Collected data entries
########################################
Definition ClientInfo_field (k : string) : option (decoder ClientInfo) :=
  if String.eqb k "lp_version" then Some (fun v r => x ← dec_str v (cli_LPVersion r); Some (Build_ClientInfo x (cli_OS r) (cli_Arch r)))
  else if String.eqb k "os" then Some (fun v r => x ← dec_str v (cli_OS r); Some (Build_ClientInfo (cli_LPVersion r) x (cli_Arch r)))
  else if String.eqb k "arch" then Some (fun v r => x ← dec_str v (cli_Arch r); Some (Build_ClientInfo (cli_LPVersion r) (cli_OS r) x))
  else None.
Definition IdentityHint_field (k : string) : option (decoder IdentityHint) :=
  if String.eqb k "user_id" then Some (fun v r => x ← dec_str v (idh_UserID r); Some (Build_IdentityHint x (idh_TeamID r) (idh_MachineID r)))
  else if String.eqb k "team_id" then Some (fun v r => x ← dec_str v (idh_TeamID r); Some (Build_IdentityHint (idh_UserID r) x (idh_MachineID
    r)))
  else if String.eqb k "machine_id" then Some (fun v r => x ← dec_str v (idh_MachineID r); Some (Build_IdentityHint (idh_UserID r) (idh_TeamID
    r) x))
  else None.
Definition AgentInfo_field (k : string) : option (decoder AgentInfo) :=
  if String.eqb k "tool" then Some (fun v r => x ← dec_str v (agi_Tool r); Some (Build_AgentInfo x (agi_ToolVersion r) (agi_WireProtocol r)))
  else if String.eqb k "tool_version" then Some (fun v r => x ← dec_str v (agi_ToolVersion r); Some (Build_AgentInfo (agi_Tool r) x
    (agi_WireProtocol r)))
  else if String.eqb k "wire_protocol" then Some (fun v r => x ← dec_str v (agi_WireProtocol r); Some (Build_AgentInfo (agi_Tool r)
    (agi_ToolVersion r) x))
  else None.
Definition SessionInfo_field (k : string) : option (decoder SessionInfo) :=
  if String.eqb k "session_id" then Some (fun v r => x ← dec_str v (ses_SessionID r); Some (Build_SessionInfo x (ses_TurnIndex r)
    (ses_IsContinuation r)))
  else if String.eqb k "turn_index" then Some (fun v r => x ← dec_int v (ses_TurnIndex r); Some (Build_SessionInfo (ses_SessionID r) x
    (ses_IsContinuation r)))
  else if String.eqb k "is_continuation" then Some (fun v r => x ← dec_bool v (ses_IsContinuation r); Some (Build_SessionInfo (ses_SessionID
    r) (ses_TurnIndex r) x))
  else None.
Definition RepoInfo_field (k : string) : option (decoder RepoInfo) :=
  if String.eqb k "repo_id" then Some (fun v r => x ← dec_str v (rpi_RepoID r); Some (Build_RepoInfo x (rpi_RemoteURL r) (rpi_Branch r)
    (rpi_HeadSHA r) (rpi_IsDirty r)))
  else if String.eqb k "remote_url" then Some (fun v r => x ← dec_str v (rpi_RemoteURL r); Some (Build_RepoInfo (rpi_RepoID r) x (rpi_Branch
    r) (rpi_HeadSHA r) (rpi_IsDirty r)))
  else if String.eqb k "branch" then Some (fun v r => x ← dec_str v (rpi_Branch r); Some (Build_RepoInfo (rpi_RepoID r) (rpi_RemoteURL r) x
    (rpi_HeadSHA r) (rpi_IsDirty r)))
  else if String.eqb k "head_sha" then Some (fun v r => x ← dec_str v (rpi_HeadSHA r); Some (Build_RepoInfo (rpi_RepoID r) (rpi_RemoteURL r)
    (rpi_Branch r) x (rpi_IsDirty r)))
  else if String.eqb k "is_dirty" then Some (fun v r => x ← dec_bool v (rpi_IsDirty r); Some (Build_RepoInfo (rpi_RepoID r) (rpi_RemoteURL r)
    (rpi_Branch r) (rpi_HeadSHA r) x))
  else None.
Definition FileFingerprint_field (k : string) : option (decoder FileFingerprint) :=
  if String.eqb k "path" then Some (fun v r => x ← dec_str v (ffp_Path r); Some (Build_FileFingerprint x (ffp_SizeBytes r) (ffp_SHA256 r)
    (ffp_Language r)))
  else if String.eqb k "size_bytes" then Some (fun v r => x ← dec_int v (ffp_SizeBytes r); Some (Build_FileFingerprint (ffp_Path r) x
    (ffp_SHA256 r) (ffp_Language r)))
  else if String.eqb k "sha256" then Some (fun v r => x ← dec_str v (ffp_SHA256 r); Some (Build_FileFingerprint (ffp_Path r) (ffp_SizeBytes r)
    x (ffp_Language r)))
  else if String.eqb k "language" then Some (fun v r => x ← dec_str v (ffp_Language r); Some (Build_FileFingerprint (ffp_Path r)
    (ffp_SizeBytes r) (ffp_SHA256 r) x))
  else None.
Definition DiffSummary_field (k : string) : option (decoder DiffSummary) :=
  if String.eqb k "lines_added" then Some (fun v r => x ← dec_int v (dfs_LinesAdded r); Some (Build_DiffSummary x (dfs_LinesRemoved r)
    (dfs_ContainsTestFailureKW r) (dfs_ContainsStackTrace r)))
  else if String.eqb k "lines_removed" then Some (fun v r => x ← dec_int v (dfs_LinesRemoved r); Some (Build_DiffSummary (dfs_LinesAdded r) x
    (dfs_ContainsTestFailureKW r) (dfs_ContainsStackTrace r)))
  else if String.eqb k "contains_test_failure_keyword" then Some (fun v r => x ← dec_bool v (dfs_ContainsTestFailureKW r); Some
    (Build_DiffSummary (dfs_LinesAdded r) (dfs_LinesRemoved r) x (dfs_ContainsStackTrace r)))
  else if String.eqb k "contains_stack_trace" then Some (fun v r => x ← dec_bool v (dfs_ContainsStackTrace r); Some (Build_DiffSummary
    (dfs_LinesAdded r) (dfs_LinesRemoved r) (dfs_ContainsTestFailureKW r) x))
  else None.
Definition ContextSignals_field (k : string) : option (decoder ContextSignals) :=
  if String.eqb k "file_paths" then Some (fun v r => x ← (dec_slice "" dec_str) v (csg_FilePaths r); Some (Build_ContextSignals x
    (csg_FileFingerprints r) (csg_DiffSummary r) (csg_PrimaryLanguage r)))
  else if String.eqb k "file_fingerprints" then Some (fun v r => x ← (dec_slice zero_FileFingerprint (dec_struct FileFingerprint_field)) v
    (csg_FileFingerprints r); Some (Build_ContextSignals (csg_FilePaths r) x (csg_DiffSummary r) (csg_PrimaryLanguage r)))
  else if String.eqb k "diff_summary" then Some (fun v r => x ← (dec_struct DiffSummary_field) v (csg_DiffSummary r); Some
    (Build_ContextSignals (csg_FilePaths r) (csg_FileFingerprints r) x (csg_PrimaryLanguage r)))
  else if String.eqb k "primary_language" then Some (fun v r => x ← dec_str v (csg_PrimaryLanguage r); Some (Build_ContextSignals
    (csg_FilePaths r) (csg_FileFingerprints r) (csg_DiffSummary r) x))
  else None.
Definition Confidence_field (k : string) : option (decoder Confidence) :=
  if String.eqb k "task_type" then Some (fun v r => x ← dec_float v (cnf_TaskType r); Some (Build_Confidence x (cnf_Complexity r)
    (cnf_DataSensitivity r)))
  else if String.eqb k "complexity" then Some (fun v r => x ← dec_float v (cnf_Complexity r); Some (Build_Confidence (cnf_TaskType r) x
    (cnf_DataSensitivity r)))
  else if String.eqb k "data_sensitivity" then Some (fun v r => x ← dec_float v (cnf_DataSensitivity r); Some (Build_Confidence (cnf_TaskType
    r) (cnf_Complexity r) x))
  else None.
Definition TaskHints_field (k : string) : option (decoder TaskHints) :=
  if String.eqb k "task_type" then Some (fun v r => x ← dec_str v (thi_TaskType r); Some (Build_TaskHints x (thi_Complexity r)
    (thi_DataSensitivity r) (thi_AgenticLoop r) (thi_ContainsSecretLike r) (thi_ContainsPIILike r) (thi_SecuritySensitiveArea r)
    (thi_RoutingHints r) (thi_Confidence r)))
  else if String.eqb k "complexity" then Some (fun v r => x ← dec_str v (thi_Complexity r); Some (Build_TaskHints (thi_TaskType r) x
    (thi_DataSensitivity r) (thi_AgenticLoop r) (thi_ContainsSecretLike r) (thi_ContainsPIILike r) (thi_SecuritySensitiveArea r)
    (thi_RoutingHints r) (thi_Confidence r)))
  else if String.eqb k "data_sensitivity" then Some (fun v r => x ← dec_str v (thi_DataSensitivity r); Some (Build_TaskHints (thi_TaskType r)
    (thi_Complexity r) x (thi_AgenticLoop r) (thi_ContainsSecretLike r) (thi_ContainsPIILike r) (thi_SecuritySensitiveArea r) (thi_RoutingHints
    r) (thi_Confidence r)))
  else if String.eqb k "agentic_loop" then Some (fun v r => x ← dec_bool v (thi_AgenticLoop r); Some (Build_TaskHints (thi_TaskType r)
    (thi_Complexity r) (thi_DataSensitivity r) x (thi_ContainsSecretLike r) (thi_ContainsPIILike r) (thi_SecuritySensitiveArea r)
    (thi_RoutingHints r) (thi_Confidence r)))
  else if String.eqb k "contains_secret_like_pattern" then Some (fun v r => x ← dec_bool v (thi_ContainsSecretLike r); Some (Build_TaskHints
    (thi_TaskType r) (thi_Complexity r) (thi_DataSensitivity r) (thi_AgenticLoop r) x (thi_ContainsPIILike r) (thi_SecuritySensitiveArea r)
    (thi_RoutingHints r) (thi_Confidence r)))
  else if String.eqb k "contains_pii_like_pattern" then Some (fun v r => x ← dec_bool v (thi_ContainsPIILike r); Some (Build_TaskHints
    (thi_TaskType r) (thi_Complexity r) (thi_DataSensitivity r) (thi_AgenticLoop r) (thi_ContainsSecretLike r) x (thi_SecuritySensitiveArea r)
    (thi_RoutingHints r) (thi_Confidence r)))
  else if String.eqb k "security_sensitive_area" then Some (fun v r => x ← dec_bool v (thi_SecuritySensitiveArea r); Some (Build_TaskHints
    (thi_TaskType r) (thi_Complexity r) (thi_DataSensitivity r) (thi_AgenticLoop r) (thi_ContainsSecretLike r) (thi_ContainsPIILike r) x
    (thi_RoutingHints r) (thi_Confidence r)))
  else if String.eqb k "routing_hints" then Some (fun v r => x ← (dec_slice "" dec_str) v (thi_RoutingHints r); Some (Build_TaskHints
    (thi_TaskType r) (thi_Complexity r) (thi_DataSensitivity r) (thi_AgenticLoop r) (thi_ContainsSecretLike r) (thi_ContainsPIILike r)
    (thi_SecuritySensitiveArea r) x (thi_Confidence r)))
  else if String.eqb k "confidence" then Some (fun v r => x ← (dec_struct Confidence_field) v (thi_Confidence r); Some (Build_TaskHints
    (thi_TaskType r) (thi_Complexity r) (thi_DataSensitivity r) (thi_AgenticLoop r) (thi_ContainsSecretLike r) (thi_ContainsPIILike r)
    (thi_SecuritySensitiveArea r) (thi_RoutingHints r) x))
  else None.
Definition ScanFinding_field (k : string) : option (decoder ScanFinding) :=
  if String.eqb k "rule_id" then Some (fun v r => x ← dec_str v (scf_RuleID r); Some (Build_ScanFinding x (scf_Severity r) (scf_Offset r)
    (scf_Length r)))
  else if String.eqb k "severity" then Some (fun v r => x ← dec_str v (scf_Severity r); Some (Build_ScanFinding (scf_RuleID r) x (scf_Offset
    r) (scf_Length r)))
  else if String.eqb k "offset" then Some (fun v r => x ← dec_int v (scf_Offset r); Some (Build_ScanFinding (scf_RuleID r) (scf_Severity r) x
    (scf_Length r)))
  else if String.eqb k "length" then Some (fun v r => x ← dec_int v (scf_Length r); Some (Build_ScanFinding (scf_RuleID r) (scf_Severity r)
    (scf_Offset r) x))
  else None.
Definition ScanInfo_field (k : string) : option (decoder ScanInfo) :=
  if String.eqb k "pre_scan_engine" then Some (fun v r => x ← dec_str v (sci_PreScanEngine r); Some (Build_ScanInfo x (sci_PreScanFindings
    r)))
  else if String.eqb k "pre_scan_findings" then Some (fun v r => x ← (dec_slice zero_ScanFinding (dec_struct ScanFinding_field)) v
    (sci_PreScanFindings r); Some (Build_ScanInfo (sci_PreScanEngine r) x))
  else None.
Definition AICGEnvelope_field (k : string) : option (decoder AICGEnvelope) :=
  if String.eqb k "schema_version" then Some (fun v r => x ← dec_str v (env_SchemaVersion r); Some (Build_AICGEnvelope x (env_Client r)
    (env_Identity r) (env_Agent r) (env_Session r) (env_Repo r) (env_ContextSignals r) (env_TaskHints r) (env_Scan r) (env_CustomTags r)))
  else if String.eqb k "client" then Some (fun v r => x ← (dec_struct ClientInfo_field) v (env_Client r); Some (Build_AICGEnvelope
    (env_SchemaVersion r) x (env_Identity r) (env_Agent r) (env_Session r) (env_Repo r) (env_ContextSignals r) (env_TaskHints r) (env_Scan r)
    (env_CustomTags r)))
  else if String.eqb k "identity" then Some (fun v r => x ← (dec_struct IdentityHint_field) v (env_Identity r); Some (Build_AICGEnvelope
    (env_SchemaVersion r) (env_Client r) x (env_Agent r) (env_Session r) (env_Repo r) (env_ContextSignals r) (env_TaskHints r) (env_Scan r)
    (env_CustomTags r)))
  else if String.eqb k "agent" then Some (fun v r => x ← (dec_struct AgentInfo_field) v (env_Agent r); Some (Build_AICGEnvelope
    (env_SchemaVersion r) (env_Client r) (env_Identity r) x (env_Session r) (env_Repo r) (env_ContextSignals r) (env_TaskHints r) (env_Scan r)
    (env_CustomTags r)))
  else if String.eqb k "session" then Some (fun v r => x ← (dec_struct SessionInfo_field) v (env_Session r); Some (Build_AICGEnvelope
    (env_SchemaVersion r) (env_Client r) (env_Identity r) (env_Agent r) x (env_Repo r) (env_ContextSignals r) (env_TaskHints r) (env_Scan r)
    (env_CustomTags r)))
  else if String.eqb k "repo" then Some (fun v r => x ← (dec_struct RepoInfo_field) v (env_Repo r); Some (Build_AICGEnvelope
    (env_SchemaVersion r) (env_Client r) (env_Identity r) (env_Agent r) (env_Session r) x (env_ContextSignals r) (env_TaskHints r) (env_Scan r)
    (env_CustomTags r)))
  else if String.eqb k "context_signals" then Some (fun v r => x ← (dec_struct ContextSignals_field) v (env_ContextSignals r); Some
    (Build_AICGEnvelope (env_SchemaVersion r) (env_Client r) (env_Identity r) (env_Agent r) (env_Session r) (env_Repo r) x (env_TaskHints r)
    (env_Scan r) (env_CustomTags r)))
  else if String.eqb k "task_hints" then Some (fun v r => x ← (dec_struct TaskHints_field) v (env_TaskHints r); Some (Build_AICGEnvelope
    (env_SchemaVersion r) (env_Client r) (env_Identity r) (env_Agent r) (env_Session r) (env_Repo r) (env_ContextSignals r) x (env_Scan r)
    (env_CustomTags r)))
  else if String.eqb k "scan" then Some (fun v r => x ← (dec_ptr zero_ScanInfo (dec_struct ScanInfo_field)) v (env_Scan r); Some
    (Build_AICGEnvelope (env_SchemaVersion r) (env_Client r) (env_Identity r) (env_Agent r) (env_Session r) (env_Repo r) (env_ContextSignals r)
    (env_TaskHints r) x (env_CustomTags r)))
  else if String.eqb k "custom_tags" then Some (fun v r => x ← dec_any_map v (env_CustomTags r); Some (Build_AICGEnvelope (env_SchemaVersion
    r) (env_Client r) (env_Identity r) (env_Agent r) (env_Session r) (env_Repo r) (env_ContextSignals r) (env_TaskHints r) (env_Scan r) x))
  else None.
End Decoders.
########################################
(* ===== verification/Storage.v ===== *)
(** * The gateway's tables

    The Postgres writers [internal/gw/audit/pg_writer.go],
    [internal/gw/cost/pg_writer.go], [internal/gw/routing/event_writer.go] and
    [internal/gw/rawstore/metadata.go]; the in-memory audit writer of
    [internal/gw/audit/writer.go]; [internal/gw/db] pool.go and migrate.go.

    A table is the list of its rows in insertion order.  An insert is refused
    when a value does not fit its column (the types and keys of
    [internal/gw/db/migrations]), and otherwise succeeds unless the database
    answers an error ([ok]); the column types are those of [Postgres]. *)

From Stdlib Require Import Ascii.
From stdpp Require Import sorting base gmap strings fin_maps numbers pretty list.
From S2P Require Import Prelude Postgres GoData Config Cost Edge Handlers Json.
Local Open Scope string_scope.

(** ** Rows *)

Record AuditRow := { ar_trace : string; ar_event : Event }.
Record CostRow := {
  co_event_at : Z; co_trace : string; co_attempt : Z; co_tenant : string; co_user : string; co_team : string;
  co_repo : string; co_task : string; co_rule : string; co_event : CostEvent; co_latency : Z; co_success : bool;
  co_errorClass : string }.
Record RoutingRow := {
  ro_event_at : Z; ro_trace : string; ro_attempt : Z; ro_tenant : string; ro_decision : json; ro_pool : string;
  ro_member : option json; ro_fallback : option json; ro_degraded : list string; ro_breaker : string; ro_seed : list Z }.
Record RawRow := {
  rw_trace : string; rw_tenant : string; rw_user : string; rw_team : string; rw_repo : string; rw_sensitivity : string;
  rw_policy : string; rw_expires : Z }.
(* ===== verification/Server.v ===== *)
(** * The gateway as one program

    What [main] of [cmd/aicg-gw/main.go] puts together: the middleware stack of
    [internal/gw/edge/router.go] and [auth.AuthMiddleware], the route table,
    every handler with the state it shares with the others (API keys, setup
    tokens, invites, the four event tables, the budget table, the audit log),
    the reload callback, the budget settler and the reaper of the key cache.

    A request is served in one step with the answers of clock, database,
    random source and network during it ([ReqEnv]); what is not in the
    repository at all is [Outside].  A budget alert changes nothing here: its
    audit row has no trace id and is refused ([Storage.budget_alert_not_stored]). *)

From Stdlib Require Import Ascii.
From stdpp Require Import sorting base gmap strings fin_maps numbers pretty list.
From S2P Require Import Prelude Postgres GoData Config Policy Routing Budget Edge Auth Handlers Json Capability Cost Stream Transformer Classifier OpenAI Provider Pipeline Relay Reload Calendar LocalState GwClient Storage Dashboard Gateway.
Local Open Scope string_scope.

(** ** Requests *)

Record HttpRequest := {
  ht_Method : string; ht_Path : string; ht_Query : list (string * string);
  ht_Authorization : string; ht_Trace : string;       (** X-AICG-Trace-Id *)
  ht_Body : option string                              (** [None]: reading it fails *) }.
########################################
WHAT NEEDS TO BE DONE ::
Taking the entries above, print exactly the lines starting at the line with "r) (env_Scan r) (env_CustomTags r)))" and ending at the line with "(env_ContextSignals r); Some", both included.

TASK SOLUTION ::
    (env_Identity r) (env_Agent r) (env_Session r) (env_Repo r) (env_ContextSignals r) (env_TaskHints r) (env_Scan r) (env_CustomTags r)))
  else if String.eqb k "client" then Some (fun v r => x ← (dec_struct ClientInfo_field) v (env_Client r); Some (Build_AICGEnvelope
    (env_SchemaVersion r) x (env_Identity r) (env_Agent r) (env_Session r) (env_Repo r) (env_ContextSignals r) (env_TaskHints r) (env_Scan r)
    (env_CustomTags r)))
  else if String.eqb k "identity" then Some (fun v r => x ← (dec_struct IdentityHint_field) v (env_Identity r); Some (Build_AICGEnvelope
    (env_SchemaVersion r) (env_Client r) x (env_Agent r) (env_Session r) (env_Repo r) (env_ContextSignals r) (env_TaskHints r) (env_Scan r)
    (env_CustomTags r)))
  else if String.eqb k "agent" then Some (fun v r => x ← (dec_struct AgentInfo_field) v (env_Agent r); Some (Build_AICGEnvelope
    (env_SchemaVersion r) (env_Client r) (env_Identity r) x (env_Session r) (env_Repo r) (env_ContextSignals r) (env_TaskHints r) (env_Scan r)
    (env_CustomTags r)))
  else if String.eqb k "session" then Some (fun v r => x ← (dec_struct SessionInfo_field) v (env_Session r); Some (Build_AICGEnvelope
    (env_SchemaVersion r) (env_Client r) (env_Identity r) (env_Agent r) x (env_Repo r) (env_ContextSignals r) (env_TaskHints r) (env_Scan r)
    (env_CustomTags r)))
  else if String.eqb k "repo" then Some (fun v r => x ← (dec_struct RepoInfo_field) v (env_Repo r); Some (Build_AICGEnvelope
    (env_SchemaVersion r) (env_Client r) (env_Identity r) (env_Agent r) (env_Session r) x (env_ContextSignals r) (env_TaskHints r) (env_Scan r)
    (env_CustomTags r)))
  else if String.eqb k "context_signals" then Some (fun v r => x ← (dec_struct ContextSignals_field) v (env_ContextSignals r); Some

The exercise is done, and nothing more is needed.